• [Work to complete] Where the records below reach the line containing "then fail_construction h", start transcribing, and end with the line containing "if Nat.leb limit (in_flight p)", exactly and with nothing else added.

• [Dataset entries]

(* ===== verification/HostClaim.v ===== *)
(** Construction toward the target ([pool/replenish.rs]), the idempotency registry
    ([pool/claim/registry.rs]) and the claim ([pool/claim.rs]). *)

From S2P Require Import Prelude Bytes HostAdmission HostState HostLedger HostPool.
From stdpp Require Import options.

(** * Faults *)

Inductive ConstructionFault : Type :=
| ConstructionFault_Overloaded (o : Overloaded)
| ConstructionFault_Unreconciled
| ConstructionFault_Launcher (fault : ConstructFault)
| ConstructionFault_Resources (fault : ResourceFault)
| ConstructionFault_Ledger (error : LedgerError)
| ConstructionFault_State (race : StateRace)
| ConstructionFault_Deadline (budget elapsed : Z).

Record ConstructionFailure : Type := mkConstructionFailure {
  failure_worker : option WorkerId;
  construction_fault : ConstructionFault
}.

Inductive ClaimError : Type :=
| ClaimError_Exhausted (e : Exhausted)
| ClaimError_Capacity (rejection : CapacityRejection)
| ClaimError_Overloaded (o : Overloaded)
| ClaimError_OperationConflict (operation : OperationId) (recorded presented : RequestFingerprint)
| ClaimError_Deadline (operation : OperationId) (waited : Z)
| ClaimError_Ledger (error : LedgerError)
| ClaimError_Construction (failure : ConstructionFailure)
| ClaimError_MissingPayload (worker : WorkerId).

(** * The registry *)

Definition outcome_of (c : ClaimRecord) : option ClaimOutcome :=
  class ← class_from_code (claim_class c);
  Some (mkClaimOutcome (claim_worker c) (claim_generation c) (claim_operation c) class).

Definition binding_of (c : ClaimRecord) : option Binding :=
  outcome ← outcome_of c;
  Some (Binding_Done (claim_fingerprint c) outcome).

(** The loop of [seed] over the claims, newest first. *)
Fixpoint seed_bindings (limit : nat) (claims : list ClaimRecord) (r : Registry) : Registry :=
  match claims with
  | [] => r
  | c :: claims =>
      if Nat.leb limit (size (bindings r)) then r
      else if decide (is_Some (bindings r !! claim_operation c)) then seed_bindings limit claims r
      else match binding_of c with
      | Some b =>
          seed_bindings limit claims
            (mkRegistry (<[claim_operation c := b]> (bindings r)) (claim_operation c :: order r) (recorded r))
      | None => seed_bindings limit claims r
      end
  end.

Definition seed (claims : list ClaimRecord) (limit : nat) (r : Registry) : Registry :=
  seed_bindings limit (rev claims)
    (mkRegistry (bindings r) (order r) (list_to_set (claim_operation <$> claims) ∪ recorded r)).

Definition replay (c : ClaimRecord) (fp : RequestFingerprint) : Result (option ClaimOutcome) ClaimError :=
  if decide (claim_fingerprint c = fp) then
    match outcome_of c with
    | Some outcome => Ok (Some outcome)
    | None => Err (ClaimError_Ledger (LedgerError_Invariant (claim_worker c) Kind_Claiming))
    end
  else Err (ClaimError_OperationConflict (claim_operation c) (claim_fingerprint c) fp).

Definition is_done (b : option Binding) : bool :=
  match b with Some (Binding_Done _ _) => true | _ => false end.

(** [Vec::position] and [VecDeque::remove]. *)
Fixpoint position {A} (f : A -> bool) (l : list A) : option nat :=
  match l with
  | [] => None
  | x :: l => if f x then Some 0%nat else S <$> position f l
  end.

Section claim.
Context {W H R D N P : Type} `{PoolWorld W H R D N, NumaPlacement P}.
Notation Pool := (Pool W H R N P).

Definition binding_dead (p : Pool) (o : OperationId) : bool :=
  match bindings (registry p) !! o with
  | Some (Binding_Done _ outcome) =>
      match find_slot p (outcome_worker outcome) with
      | None => true
      | Some i => bool_decide (slot_phase p i = Dead)
      end
  | _ => false
  end.

Definition evict_bindings : ST Pool ClaimError unit :=
  p <-- st_get ;;
  let r := registry p in
  let limit := binding_limit (pool_limits p) in
  if Nat.ltb (size (bindings r)) limit then st_ret tt
  else
    let completed o := is_done (bindings r !! o) in
    match (match position (binding_dead p) (order r) with Some n => Some n | None => position completed (order r) end) with
    | Some n =>
        match order r !! n with
        | Some o => st_modify (set_registry (mkRegistry (delete o (bindings r)) (delete n (order r)) (recorded r)))
        | None => st_ret tt
        end
    | None => st_err (ClaimError_Overloaded (mkOverloaded OverloadGate_ClaimRegistry (size (bindings r)) limit))
    end.

(** The loop of [reserve_binding]; [wakes] are the registries the waits on the condition
    variable return with, as other callers left them. *)
Fixpoint reserve_binding (wakes : list Registry) (o : OperationId) (fp : RequestFingerprint) (started : Z)
    : ST Pool ClaimError (option ClaimOutcome) :=
  p <-- st_get ;;
  match bindings (registry p) !! o with
  | Some (Binding_Done recorded outcome) =>
      if decide (recorded = fp) then st_ret (Some outcome) else st_err (ClaimError_OperationConflict o recorded fp)
  | Some (Binding_InFlight recorded) =>
      if decide (recorded = fp) then
        now <-- in_world instant_now ;;
        let waited := now - started in
        if claim_deadline (pool_limits p) <? waited then st_err (ClaimError_Deadline o waited)
        else match wakes with
        | [] => st_err (ClaimError_Deadline o (claim_deadline (pool_limits p)))
        | r :: wakes => st_modify (set_registry r) ;;; reserve_binding wakes o fp started
        end
      else st_err (ClaimError_OperationConflict o recorded fp)
  | None =>
      known <-- (if decide (o ∈ recorded (registry p))
                 then records <-- st_map_err ClaimError_Ledger ledger_read ;; st_ret (claim_of o records)
                 else st_ret None) ;;
      match known with
      | Some c => st_lift (replay c fp)
      | None =>
          evict_bindings ;;;
          st_modify (fun p => set_registry
            (mkRegistry (<[o := Binding_InFlight fp]> (bindings (registry p))) (order (registry p) ++ [o])
               (recorded (registry p))) p) ;;;
          st_ret None
      end
  end.

Definition clear_binding {E} (o : OperationId) : ST Pool E unit :=
  st_modify (fun p => set_registry
    (mkRegistry (delete o (bindings (registry p))) (filter (fun c => c <> o) (order (registry p)))
       (recorded (registry p))) p).

Definition finish_binding {E} (o : OperationId) (fp : RequestFingerprint) (outcome : ClaimOutcome) : ST Pool E unit :=
  st_modify (fun p => set_registry
    (mkRegistry (<[o := Binding_Done fp outcome]> (bindings (registry p))) (order (registry p))
       ({[o]} ∪ recorded (registry p))) p).

(** * Construction *)

Definition fail_construction (h : Held Constructing) (handle : option H) (sterile : option R)
    (fault : ConstructionFault) {A : Type} : ST Pool ConstructionFailure A :=
  p <-- st_get ;;
  let id := slot_id (arena p (held_slot h)) in
  destroy_handle handle ;;;
  match sterile with Some s => in_world (broker_release_sterile s) ;;; st_ret tt | None => st_ret tt end ;;;
  r <-- new_record Kind_ConstructFailed id (worker_generation (held_worker h)) ;;
  st_try (record r) ;;;
  st_try (on_slot (held_slot h) (abort (held_worker h))) ;;;
  st_err (mkConstructionFailure (Some id) fault).

(** The rest of [construct_reserved] once the worker and its resources exist. *)
Definition publish (h : Held Constructing) (id : WorkerId) (handle : H) (sterile : R) (refs : ResourceRefs)
    : ST Pool ConstructionFailure WorkerId :=
  let ident := handle_identity handle in
  r <-- new_record Kind_Sterile id (worker_generation (held_worker h)) ;;
  recorded <-- st_try (record (with_resources refs (with_identity ident r))) ;;
  match recorded with
  | Err e => fail_construction h (Some handle) (Some sterile) (ConstructionFault_Ledger e)
  | Ok _ =>
      st_modify (fun p => set_prepared (<[id := mkPrepared handle sterile refs ident]> (prepared p)) p) ;;;
      sterilized <-- st_try (on_slot (held_slot h) (sterilize (held_worker h))) ;;
      match sterilized with
      | Ok _ => st_ret id
      | Err race =>
          p <-- st_get ;;
          st_modify (fun p => set_prepared (delete id (prepared p)) p) ;;;
          match prepared p !! id with
          | Some x =>
              in_world (handle_destroy (prepared_handle x)) ;;;
              in_world (broker_release_sterile (prepared_sterile x)) ;;; st_ret tt
          | None => st_ret tt
          end ;;;
          st_err (mkConstructionFailure (Some id) (ConstructionFault_State race))
      end
  end.

Definition construct_reserved : ST Pool ConstructionFailure WorkerId :=
  p <-- st_get ;;
  if negb (reconciled p) then st_err (mkConstructionFailure None ConstructionFault_Unreconciled)
  else
    id <-- in_world fresh_worker_id ;;
    i <-- st_map_err (fun o => mkConstructionFailure None (ConstructionFault_Overloaded o))
            (add_slot (slot_new id (pool_digest p))) ;;
    p <-- st_get ;;
    let h := mkHeld i (worker_open (arena p i)) in
    r <-- new_record Kind_Constructing id (worker_generation (held_worker h)) ;;
    recorded <-- st_try (record r) ;;
    match recorded with
    | Err e =>
        st_try (on_slot i (abort (held_worker h))) ;;;
        st_err (mkConstructionFailure (Some id) (ConstructionFault_Ledger e))
    | Ok _ =>
        started <-- in_world instant_now ;;
        let budget := construction_deadline (pool_limits p) in
        built <-- in_world (launcher_construct id budget) ;;
        match built with
        | Err fault => fail_construction h None None (ConstructionFault_Launcher fault)
        | Ok handle =>
            now <-- in_world instant_now ;;
            parts <-- in_world (broker_prepare id (saturating_sub budget (now - started))) ;;
            match parts with
            | Err fault => fail_construction h (Some handle) None (ConstructionFault_Resources fault)
            | Ok (sterile, refs) =>
                now <-- in_world instant_now ;;
                let elapsed := now - started in
                if budget <? elapsed
                then fail_construction h (Some handle) (Some sterile) (ConstructionFault_Deadline budget elapsed)
                else publish h id handle sterile refs
            end
        end
    end.

Definition construct_one : ST Pool ConstructionFailure WorkerId :=
  p <-- st_get ;;
  let limit := replenish_concurrency (pool_limits p) in
  if Nat.leb limit (in_flight p)
  then st_err (mkConstructionFailure None (ConstructionFault_Overloaded
         (mkOverloaded OverloadGate_ReplenishConcurrency (in_flight p) limit)))
  else
    st_modify (set_in_flight (S (in_flight p))) ;;;
    result <-- st_try construct_reserved ;;
    st_modify (fun p => set_in_flight (in_flight p - 1) p) ;;;
    st_lift result.

(** The loop of [replenish_blocking]: [None] only when [fuel] ran out. *)
Fixpoint replenish_blocking (fuel built : nat) : ST Pool ConstructionFailure (option nat) :=
  p <-- st_get ;;
  if Nat.ltb (occ_sterile (occupancy p) + in_flight p) (limit_target (pool_limits p)) then
    match fuel with
    | O => st_ret None
    | S fuel => construct_one ;;; replenish_blocking fuel (S built)
    end
  else st_ret (Some built).

(** * The claim *)

(** The grant of the fresh winner: [None] parts were taken by a transfer. *)
Record Claimed : Type := mkClaimed {
  claimed_held : Held Claiming;
  claimed_prepared : Prepared H R;
  claimed_reservation : option Reservation;
  won_at : Z;
  claimed_fingerprint : RequestFingerprint;
  claimed_outcome : ClaimOutcome
}.

Record Claim : Type := mkClaim {
  claim_outcome : ClaimOutcome;
  grant : option Claimed
}.

Definition exhausted (p : Pool) : Exhausted :=
  mkExhausted (pool_digest p) (occupancy p) (limit_max (pool_limits p)) (exhausted_behavior (pool_limits p)).

Definition try_claim_slot {E} (i : nat) : ST Pool E (option (Held Claiming)) :=
  won <-- on_slot i (fun s => let '(s, w) := try_claim s in (s, Ok w)) ;;
  st_ret (mkHeld i <$> won).

(** [find_map(Slot::try_claim)] over the table. *)
Fixpoint claim_first {E} (slots : list nat) : ST Pool E (option (Held Claiming)) :=
  match slots with
  | [] => st_ret None
  | i :: slots =>
      won <-- try_claim_slot i ;;
      match won with Some h => st_ret (Some h) | None => claim_first slots end
  end.

Definition acquire : ST Pool ClaimError (Held Claiming * ClaimClass) :=
  p <-- st_get ;;
  won <-- claim_first (table p) ;;
  match won with
  | Some h => st_ret (h, ClaimClass_Prepared)
  | None =>
      match exhausted_behavior (pool_limits p) with
      | Exhausted_Reject => st_err (ClaimError_Exhausted (exhausted p))
      | Exhausted_ConstructInline =>
          id <-- st_map_err ClaimError_Construction construct_one ;;
          p <-- st_get ;;
          won <-- match find_slot p id with Some i => try_claim_slot i | None => st_ret None end ;;
          match won with
          | Some h => st_ret (h, ClaimClass_OnDemand)
          | None => p <-- st_get ;; st_err (ClaimError_Exhausted (exhausted p))
          end
      end
  end.

(** [claim] once the slot is won. *)
Definition grant_won (o : OperationId) (fp : RequestFingerprint) (reservation : Reservation) (h : Held Claiming)
    (class : ClaimClass) : ST Pool ClaimError Claim :=
  won <-- in_world instant_now ;;
  p <-- st_get ;;
  let id := slot_id (arena p (held_slot h)) in
  st_modify (set_prepared (delete id (prepared p))) ;;;
  match prepared p !! id with
  | None =>
      destroy_claiming h (mkHoldings None absent Resources_None (Some reservation)) Reason_Ledger ;;;
      clear_binding o ;;;
      st_err (ClaimError_MissingPayload id)
  | Some x =>
      let outcome := mkClaimOutcome id (worker_generation (held_worker h)) o class in
      r <-- new_record Kind_Claiming id (worker_generation (held_worker h)) ;;
      recorded <-- st_try (record (with_resources (prepared_refs x) (with_identity (prepared_identity x)
        (with_fingerprint fp (with_operation o (with_detail (class_code class) r)))))) ;;
      match recorded with
      | Err e =>
          destroy_claiming h (mkHoldings (Some (prepared_handle x)) (prepared_identity x)
            (Resources_Sterile (prepared_sterile x)) (Some reservation)) Reason_Ledger ;;;
          clear_binding o ;;;
          st_err (ClaimError_Ledger e)
      | Ok _ =>
          finish_binding o fp outcome ;;;
          st_ret (mkClaim outcome (Some (mkClaimed h x (Some reservation) won fp outcome)))
      end
  end.

Definition claim (wakes : list Registry) (o : OperationId) (fp : RequestFingerprint) : ST Pool ClaimError Claim :=
  started <-- in_world instant_now ;;
  replayed <-- reserve_binding wakes o fp started ;;
  match replayed with
  | Some outcome => st_ret (mkClaim outcome None)
  | None =>
      reserved <-- st_try reserve_capacity ;;
      match reserved with
      | Err rejection => clear_binding o ;;; st_err (ClaimError_Capacity rejection)
      | Ok reservation =>
          acquired <-- st_try acquire ;;
          match acquired with
          | Err e => release_capacity (Some reservation) ;;; clear_binding o ;;; st_err e
          | Ok (h, class) => grant_won o fp reservation h class
          end
      end
  end.

(** [Drop] of a grant that was never transferred. *)
Definition drop_claimed {E} (c : Claimed) : ST Pool E unit :=
  destroy_claiming (claimed_held c) (mkHoldings (Some (prepared_handle (claimed_prepared c)))
    (prepared_identity (claimed_prepared c)) (Resources_Sterile (prepared_sterile (claimed_prepared c)))
    (claimed_reservation c)) Reason_Dropped ;;;
  st_ret tt.
End claim.
Arguments Claimed : clear implicits.
Arguments Claim : clear implicits.
(* ===== verification/HostWorld.v ===== *)
(** A concrete world for the pool: a clock that ticks, workers numbered in the order they are
    built, brokers that always grant, and a ledger whose appends fail, and leave what they leave,
    as a script says. *)

From S2P Require Import Prelude Bytes HostAdmission HostAdmissionFacts HostAdmissionProps HostState HostLedger HostPool HostClaim HostTransfer.
From stdpp Require Import options.

Record Scripted : Type := mkScripted {
  ticks : Z;
  built_workers : Z;
  append_fails : list (option Residue);
  torn : bool
}.

Definition tick (w : Scripted) : Scripted := mkScripted (ticks w + 1) (built_workers w) (append_fails w) (torn w).

(** The world once the next append of the script was tried. *)
Definition next_append (w : Scripted) : Scripted :=
  mkScripted (ticks w) (built_workers w) (tail (append_fails w))
    (torn w || match append_fails w with Some Residue_Part :: _ => true | _ => false end).

Definition grant_all : AssignedResources unit unit := mkAssignedResources (replicate 16 4) tt (replicate 16 5) 1 tt tt 9 tt.

#[export] Instance scripted_world : PoolWorld Scripted Z unit unit unit := {|
  instant_now w := (tick w, ticks w);
  now_nanos w := (tick w, ticks w);
  append_io _ w := (next_append w,
    match append_fails w with
    | Some residue :: _ => Some (LedgerError_Write 0 IoErrorKind_Other, residue)
    | _ => None
    end);
  open_io w := (w, None);
  read_io w := (w, if torn w then Some (LedgerError_Corrupt 0) else None);
  fresh_worker_id w :=
    (mkScripted (ticks w) (built_workers w + 1) (append_fails w) (torn w), replicate 16 (built_workers w + 1));
  read_urandom w := (w, Some (replicate 32 6));
  launcher_construct _ _ w := (w, Ok (built_workers w));
  launcher_probe _ w := (w, Liveness_Alive);
  launcher_terminate _ w := (w, mkDestroyOutcome Removed Removed true);
  handle_identity h := mkWorkerIdentity h (replicate 16 1);
  handle_deliver _ h w := (w, (h, Ok tt));
  handle_start h w := (w, (h, Ok tt));
  handle_destroy _ w := (w, mkDestroyOutcome Removed Removed true);
  broker_prepare _ _ w := (w, Ok (tt, mkResourceRefs (Some (replicate 16 4)) None));
  broker_assign _ _ w := (w, Ok grant_all);
  broker_release_sterile _ w := (w, mkResourceRelease Removed Removed true);
  broker_release _ w := (w, mkResourceRelease Removed Removed true);
  broker_verify _ w := (w, ResourceLiveness_Present);
|}.

Notation demo_pool := (Pool Scripted Z unit unit SingleNode).

Definition demo_limits : Limits := mkLimits 0 2 4 1 1000 1000 Exhausted_Reject 4.
Definition demo_digest : PoolKeyDigest := replicate 32 9.

Definition demo_admission : Admission SingleNode := admission_new certified1 mkSingleNode.

(** A pool opened over an empty ledger whose appends fail as [fails] says. *)
Definition demo_open (fails : list (option Residue)) : Result demo_pool PoolError :=
  pool_open demo_digest demo_limits shape1 demo_admission [] (mkScripted 1 0 fails false).

Definition op1 : OperationId := replicate 16 21.
Definition op2 : OperationId := replicate 16 22.

Definition demo_intent : AssignmentIntent := mkAssignmentIntent (replicate 16 31) op1 9 [1; 2] 5000 (replicate 32 8).

(** A digest for the witnesses: not all zero, 32 bytes, and different for different lengths. *)
Definition demo_sha (m : bytes) : bytes := replicate 32 (Z.of_nat (length m) mod 255 + 1).

Definition demo_fingerprint : RequestFingerprint := intent_fingerprint demo_sha demo_intent.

• [Final answer]
                then fail_construction h (Some handle) (Some sterile) (ConstructionFault_Deadline budget elapsed)
                else publish h id handle sterile refs
            end
        end
    end.

Definition construct_one : ST Pool ConstructionFailure WorkerId :=
  p <-- st_get ;;
  let limit := replenish_concurrency (pool_limits p) in
  if Nat.leb limit (in_flight p)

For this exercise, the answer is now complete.